* TASK OBJECTIVE
Which lines of the entries contain the string "Alive"? Please find them and copy them.

[[ DATA TO USE, beginning ]]

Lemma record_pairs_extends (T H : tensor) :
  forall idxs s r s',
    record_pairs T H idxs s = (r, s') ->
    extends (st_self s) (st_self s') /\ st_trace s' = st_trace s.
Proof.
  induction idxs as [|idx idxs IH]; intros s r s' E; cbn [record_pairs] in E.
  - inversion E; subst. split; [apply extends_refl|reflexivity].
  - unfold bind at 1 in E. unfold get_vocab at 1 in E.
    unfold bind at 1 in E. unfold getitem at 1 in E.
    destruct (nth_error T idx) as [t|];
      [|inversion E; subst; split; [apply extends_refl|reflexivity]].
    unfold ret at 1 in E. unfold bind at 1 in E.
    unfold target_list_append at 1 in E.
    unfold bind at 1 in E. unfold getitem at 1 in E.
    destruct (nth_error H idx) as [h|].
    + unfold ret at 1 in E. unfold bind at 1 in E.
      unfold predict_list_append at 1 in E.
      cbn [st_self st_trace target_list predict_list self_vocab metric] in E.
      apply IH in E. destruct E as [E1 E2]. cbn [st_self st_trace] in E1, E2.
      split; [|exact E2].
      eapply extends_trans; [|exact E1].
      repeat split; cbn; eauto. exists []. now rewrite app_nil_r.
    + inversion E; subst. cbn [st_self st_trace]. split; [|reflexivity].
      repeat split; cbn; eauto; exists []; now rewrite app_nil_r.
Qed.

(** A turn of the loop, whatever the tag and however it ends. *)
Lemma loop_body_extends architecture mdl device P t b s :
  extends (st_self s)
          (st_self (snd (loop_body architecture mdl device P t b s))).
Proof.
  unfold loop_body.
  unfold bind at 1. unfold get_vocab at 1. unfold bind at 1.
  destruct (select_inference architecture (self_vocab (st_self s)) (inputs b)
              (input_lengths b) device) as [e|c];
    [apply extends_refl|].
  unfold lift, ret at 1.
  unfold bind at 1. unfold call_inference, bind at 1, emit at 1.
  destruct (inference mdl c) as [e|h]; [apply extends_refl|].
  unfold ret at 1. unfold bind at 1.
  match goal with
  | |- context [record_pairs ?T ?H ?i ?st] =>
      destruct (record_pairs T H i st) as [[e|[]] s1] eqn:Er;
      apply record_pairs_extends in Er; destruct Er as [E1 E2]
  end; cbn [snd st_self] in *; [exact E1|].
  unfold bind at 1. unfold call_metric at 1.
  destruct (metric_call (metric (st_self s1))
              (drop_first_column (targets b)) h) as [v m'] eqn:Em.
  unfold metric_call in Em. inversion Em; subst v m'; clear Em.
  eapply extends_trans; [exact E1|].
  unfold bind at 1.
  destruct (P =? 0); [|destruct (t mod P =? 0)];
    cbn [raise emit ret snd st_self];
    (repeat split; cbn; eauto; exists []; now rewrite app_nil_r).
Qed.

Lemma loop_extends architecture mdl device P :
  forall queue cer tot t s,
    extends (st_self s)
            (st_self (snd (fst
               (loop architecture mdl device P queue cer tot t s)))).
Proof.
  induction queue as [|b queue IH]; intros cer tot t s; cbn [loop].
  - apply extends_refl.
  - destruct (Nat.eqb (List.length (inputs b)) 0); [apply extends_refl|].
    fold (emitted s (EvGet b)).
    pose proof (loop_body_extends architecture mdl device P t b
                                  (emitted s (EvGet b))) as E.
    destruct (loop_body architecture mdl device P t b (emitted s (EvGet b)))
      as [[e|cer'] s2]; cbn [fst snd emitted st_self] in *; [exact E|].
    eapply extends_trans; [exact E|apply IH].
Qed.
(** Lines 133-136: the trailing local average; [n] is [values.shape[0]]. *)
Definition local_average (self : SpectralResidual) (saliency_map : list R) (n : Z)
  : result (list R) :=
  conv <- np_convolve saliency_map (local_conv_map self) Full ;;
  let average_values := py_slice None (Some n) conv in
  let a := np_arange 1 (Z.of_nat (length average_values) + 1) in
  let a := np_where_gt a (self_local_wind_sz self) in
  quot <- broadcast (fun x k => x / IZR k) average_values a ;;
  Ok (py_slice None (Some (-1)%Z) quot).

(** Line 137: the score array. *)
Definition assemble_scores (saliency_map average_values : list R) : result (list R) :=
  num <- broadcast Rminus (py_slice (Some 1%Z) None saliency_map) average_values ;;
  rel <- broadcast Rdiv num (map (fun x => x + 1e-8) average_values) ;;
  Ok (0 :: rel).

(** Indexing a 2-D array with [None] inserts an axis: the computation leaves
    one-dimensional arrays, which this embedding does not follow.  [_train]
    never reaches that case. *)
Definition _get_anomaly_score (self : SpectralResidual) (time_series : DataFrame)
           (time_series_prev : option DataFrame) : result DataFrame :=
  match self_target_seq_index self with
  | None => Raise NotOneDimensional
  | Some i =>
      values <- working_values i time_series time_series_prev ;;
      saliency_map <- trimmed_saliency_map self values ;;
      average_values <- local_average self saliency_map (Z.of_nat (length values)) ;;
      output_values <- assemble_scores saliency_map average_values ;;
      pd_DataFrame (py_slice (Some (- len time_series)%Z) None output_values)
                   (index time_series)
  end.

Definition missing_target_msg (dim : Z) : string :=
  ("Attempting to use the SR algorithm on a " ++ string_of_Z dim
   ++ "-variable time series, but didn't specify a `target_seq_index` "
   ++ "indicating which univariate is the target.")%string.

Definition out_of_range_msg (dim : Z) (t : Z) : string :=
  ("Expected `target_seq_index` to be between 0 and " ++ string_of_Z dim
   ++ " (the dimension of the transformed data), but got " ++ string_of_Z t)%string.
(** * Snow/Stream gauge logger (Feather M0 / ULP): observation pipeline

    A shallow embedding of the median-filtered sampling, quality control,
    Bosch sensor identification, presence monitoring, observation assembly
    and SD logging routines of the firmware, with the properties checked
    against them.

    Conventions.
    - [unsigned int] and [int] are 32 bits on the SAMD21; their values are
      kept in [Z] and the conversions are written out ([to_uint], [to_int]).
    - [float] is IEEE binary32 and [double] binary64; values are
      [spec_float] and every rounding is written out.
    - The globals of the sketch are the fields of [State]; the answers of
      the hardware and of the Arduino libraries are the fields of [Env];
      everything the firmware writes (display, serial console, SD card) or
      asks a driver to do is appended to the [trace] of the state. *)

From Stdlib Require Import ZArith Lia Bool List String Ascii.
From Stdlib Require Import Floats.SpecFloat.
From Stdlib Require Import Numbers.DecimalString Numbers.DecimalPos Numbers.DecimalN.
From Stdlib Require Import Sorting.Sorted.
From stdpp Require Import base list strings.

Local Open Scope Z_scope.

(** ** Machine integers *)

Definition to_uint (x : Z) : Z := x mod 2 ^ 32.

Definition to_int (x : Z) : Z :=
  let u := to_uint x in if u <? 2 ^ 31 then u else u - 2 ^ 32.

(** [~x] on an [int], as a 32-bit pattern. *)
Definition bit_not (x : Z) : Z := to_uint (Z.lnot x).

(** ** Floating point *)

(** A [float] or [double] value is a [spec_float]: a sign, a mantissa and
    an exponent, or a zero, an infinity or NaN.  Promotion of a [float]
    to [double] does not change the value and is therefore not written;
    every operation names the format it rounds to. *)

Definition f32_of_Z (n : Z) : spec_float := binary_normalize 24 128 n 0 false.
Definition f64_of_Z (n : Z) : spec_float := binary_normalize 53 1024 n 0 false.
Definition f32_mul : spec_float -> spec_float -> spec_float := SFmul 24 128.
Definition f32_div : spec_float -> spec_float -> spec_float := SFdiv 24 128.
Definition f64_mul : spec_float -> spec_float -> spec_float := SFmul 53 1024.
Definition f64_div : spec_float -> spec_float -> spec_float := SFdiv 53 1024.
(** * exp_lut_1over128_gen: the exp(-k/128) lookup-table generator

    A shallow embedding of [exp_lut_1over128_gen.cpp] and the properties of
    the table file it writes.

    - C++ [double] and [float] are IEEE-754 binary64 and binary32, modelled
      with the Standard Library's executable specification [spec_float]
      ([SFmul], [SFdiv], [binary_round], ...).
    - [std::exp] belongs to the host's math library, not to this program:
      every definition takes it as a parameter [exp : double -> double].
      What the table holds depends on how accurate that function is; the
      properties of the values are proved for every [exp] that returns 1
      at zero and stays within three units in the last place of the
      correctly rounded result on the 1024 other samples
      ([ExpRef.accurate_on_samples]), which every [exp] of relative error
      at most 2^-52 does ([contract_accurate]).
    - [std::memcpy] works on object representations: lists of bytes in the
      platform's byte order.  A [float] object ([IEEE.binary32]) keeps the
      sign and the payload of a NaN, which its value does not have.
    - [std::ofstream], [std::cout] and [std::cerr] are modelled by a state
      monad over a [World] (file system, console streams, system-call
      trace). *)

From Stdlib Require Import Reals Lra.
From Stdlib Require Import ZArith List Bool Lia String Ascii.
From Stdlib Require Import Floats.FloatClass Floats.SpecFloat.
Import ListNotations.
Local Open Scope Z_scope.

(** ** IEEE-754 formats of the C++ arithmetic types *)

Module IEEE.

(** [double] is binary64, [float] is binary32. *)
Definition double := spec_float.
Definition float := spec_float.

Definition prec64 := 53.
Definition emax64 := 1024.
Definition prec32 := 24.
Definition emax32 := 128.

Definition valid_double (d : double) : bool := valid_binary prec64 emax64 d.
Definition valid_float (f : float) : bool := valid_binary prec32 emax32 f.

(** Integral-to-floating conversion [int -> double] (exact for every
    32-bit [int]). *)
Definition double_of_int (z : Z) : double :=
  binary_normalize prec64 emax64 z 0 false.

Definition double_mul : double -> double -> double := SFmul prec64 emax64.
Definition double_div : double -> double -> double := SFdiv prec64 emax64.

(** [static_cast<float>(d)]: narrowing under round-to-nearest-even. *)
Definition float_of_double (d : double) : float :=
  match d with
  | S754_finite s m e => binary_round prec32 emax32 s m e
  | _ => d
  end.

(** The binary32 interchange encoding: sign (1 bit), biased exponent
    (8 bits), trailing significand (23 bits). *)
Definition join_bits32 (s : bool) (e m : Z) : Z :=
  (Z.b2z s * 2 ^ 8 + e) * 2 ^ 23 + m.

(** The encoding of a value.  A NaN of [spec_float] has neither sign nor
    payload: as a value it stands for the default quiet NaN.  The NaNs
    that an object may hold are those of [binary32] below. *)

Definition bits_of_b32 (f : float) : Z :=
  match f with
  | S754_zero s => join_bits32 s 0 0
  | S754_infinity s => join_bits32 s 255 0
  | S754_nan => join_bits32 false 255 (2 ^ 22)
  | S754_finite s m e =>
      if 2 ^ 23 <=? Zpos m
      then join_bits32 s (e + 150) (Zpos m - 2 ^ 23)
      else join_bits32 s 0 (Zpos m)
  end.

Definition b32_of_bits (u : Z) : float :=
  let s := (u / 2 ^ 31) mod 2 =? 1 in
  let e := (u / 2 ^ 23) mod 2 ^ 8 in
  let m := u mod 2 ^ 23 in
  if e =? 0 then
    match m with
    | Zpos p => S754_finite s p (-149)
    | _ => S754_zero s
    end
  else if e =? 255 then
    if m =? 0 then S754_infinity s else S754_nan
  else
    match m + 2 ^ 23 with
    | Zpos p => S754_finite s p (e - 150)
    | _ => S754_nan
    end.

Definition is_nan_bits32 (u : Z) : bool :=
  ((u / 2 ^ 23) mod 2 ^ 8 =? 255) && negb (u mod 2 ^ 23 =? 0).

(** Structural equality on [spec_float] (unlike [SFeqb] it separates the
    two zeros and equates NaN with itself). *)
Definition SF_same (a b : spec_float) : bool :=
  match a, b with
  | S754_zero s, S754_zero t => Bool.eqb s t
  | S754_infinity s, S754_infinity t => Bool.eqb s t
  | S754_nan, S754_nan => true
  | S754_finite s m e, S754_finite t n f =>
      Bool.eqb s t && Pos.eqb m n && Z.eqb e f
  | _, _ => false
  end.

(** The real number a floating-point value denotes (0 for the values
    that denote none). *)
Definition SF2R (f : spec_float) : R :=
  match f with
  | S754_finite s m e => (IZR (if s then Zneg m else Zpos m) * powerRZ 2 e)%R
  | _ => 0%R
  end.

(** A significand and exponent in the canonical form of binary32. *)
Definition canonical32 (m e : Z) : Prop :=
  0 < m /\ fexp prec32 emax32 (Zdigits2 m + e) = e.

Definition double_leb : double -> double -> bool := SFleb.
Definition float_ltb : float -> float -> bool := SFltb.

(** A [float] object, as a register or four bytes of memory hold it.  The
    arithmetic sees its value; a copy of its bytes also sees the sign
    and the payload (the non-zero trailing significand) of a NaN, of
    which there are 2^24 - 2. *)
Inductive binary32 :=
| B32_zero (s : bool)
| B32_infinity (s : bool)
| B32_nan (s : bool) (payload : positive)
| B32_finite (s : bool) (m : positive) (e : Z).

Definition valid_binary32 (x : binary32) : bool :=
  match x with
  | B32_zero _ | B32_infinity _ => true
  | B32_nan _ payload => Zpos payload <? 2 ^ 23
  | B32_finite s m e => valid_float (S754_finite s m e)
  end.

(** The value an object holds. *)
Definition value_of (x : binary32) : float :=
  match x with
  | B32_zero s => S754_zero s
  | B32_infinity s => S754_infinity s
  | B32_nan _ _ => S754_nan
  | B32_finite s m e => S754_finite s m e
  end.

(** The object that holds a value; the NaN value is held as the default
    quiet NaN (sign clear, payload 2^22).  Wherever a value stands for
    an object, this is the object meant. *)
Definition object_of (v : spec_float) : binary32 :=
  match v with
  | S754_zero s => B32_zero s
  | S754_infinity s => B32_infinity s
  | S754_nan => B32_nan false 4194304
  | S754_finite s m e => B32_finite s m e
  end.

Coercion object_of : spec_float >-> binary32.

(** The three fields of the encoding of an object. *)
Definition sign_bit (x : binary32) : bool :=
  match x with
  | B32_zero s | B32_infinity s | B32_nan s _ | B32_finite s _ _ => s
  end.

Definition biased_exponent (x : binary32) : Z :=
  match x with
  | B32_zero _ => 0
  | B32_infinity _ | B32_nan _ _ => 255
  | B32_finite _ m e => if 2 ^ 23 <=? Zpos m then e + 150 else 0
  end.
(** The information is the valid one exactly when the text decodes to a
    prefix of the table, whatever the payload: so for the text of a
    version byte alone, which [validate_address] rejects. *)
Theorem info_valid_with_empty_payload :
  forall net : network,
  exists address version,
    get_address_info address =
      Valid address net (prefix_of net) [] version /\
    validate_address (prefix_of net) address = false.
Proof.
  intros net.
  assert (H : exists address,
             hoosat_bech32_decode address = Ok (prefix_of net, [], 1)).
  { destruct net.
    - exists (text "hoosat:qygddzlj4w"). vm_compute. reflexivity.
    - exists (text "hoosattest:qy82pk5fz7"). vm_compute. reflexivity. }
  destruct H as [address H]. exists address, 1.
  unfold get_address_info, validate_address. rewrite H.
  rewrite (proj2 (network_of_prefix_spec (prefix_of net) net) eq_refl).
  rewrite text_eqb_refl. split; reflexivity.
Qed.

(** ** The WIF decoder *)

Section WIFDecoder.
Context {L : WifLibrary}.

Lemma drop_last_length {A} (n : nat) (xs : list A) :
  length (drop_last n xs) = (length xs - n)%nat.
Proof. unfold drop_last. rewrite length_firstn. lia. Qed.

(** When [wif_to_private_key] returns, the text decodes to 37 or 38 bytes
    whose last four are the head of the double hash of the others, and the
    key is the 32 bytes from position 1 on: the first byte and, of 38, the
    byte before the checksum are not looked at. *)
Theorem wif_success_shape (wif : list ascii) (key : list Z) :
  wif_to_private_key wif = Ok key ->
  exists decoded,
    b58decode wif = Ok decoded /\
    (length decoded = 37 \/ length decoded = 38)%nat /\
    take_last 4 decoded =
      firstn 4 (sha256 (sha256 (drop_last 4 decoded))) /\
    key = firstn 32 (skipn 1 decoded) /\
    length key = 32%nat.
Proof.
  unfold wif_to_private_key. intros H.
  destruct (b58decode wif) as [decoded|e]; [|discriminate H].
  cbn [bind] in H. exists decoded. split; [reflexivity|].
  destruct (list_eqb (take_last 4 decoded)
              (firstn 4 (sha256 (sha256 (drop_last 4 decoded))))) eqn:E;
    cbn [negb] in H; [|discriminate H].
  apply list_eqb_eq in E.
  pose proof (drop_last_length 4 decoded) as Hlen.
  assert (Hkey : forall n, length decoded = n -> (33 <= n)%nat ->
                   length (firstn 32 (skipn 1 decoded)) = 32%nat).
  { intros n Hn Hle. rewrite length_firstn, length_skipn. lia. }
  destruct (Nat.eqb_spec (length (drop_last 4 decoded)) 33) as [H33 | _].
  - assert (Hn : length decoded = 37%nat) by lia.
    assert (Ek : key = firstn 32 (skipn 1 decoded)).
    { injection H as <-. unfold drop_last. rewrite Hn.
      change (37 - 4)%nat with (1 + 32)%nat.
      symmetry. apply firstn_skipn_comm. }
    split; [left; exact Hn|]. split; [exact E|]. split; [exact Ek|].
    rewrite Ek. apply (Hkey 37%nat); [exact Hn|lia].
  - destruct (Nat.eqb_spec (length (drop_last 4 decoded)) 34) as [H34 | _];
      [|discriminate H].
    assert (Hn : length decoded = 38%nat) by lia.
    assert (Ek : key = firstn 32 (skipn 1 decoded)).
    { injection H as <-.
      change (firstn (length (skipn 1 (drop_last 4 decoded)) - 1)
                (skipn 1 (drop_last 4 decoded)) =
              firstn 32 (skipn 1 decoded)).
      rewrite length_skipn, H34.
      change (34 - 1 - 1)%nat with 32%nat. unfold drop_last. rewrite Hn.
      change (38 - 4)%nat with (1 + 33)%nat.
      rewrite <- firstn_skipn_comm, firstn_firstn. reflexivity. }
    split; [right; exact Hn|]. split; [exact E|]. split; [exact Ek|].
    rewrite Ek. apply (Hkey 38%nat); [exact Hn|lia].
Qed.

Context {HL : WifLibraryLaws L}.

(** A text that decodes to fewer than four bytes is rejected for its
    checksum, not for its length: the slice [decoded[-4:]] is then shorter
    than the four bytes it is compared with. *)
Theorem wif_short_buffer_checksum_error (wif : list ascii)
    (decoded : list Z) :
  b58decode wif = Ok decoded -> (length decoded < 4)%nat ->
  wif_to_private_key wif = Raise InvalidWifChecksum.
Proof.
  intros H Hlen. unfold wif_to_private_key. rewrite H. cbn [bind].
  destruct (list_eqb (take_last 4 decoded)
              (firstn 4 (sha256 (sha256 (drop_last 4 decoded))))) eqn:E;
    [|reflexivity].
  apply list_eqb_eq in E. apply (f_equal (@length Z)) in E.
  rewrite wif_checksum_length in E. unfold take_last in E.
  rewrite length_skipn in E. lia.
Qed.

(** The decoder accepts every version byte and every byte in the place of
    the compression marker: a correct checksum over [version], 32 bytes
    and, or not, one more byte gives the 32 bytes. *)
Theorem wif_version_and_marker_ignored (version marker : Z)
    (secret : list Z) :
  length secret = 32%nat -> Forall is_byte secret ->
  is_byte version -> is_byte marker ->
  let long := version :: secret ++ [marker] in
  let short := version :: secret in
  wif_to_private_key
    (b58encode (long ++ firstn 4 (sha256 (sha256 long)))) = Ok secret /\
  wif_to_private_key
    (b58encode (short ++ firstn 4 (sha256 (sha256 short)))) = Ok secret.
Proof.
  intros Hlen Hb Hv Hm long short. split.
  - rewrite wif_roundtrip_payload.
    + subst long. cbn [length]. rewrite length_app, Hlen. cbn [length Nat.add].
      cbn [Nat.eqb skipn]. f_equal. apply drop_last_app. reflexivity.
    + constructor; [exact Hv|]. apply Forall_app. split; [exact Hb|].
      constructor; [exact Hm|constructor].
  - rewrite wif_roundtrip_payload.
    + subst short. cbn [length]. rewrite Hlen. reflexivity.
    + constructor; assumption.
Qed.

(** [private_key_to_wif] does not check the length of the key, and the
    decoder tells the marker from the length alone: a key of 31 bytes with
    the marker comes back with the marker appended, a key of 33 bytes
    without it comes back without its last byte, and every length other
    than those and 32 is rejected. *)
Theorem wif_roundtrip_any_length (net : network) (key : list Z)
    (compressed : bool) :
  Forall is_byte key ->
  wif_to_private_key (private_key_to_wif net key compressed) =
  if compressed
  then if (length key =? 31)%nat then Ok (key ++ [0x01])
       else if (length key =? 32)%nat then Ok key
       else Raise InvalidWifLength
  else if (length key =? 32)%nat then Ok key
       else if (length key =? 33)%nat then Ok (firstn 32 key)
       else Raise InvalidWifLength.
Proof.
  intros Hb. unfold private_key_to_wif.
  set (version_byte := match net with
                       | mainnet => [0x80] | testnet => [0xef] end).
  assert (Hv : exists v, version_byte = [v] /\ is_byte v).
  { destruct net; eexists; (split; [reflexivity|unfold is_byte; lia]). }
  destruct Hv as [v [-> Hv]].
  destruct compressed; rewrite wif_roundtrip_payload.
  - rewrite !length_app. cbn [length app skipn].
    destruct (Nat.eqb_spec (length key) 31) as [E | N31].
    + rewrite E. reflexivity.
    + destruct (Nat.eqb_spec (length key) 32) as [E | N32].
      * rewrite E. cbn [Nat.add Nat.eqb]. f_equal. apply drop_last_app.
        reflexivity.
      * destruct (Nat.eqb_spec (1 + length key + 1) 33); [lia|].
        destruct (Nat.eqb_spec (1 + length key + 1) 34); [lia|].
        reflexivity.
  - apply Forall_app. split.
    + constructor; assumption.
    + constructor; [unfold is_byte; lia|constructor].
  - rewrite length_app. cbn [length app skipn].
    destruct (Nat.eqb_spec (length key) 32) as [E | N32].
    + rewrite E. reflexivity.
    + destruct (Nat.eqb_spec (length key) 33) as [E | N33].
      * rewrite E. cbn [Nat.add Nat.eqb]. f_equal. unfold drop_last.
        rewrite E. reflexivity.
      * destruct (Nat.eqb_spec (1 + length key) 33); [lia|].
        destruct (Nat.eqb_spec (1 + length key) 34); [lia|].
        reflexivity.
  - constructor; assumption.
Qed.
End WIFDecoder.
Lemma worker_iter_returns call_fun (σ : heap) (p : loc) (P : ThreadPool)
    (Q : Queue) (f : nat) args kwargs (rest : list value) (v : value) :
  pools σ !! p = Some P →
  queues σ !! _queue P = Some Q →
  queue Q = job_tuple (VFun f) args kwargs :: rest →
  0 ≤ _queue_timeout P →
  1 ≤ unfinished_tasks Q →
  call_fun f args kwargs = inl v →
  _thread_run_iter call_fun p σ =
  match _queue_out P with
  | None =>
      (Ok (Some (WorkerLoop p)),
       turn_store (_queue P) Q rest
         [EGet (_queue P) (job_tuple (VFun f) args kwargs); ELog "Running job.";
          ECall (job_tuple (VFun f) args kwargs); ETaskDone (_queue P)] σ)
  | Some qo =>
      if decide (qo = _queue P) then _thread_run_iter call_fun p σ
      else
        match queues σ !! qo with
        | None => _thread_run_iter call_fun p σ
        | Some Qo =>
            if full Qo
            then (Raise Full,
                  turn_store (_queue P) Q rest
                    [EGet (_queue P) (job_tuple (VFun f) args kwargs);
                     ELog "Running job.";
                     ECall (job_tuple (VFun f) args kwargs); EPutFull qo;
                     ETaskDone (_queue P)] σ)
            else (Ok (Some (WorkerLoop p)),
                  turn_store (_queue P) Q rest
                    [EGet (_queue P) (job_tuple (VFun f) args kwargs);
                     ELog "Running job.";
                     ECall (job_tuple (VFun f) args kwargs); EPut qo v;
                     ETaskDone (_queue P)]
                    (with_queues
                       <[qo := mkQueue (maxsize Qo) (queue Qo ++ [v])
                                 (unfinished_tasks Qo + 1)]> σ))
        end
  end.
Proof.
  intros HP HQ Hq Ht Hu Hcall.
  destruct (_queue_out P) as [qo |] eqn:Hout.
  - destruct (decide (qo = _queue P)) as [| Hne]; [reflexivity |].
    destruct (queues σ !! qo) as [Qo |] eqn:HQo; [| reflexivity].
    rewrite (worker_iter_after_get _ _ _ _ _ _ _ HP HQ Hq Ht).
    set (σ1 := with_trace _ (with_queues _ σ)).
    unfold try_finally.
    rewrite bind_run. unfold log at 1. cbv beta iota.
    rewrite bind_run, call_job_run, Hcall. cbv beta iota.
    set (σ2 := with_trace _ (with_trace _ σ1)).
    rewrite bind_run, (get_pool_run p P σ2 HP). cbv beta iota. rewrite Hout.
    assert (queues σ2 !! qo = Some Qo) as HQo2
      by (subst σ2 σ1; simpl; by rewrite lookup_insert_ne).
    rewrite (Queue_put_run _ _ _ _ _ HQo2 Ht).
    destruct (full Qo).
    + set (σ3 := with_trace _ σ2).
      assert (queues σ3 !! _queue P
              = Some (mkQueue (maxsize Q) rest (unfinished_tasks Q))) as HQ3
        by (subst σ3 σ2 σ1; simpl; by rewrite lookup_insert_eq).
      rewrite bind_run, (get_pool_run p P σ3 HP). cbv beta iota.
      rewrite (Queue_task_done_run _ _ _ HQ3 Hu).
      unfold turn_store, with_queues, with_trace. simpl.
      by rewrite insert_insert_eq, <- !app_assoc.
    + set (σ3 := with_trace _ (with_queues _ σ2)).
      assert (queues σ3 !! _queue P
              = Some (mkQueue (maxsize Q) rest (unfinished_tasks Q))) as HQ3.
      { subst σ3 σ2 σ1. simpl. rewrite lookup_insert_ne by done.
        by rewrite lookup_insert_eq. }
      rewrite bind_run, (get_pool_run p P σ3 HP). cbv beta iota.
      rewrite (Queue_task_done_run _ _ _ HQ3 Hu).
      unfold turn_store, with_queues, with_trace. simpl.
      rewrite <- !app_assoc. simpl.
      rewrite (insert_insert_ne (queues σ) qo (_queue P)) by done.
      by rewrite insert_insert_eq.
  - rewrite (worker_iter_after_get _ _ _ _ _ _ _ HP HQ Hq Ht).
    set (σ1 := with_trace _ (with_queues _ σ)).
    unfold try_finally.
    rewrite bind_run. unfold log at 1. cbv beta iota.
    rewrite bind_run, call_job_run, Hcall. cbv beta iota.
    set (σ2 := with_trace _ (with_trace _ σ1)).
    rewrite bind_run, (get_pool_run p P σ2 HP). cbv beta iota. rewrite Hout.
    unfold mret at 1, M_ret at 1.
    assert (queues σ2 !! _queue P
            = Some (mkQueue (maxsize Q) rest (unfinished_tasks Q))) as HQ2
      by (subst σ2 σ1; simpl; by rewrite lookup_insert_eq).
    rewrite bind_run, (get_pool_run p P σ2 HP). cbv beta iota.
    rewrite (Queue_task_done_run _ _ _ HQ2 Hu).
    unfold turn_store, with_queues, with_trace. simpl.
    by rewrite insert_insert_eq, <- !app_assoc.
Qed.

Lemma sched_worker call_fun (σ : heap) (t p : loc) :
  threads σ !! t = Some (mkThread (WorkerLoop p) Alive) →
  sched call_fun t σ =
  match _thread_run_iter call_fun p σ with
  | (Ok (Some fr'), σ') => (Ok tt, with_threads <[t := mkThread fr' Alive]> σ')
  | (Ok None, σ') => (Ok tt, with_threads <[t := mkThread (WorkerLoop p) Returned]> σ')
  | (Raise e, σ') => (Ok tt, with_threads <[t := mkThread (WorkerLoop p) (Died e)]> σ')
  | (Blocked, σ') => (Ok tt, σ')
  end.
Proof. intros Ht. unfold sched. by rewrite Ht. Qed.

[[ DATA TO USE, end ]]

* REPLY
  threads σ !! t = Some (mkThread (WorkerLoop p) Alive) →
  | (Ok (Some fr'), σ') => (Ok tt, with_threads <[t := mkThread fr' Alive]> σ')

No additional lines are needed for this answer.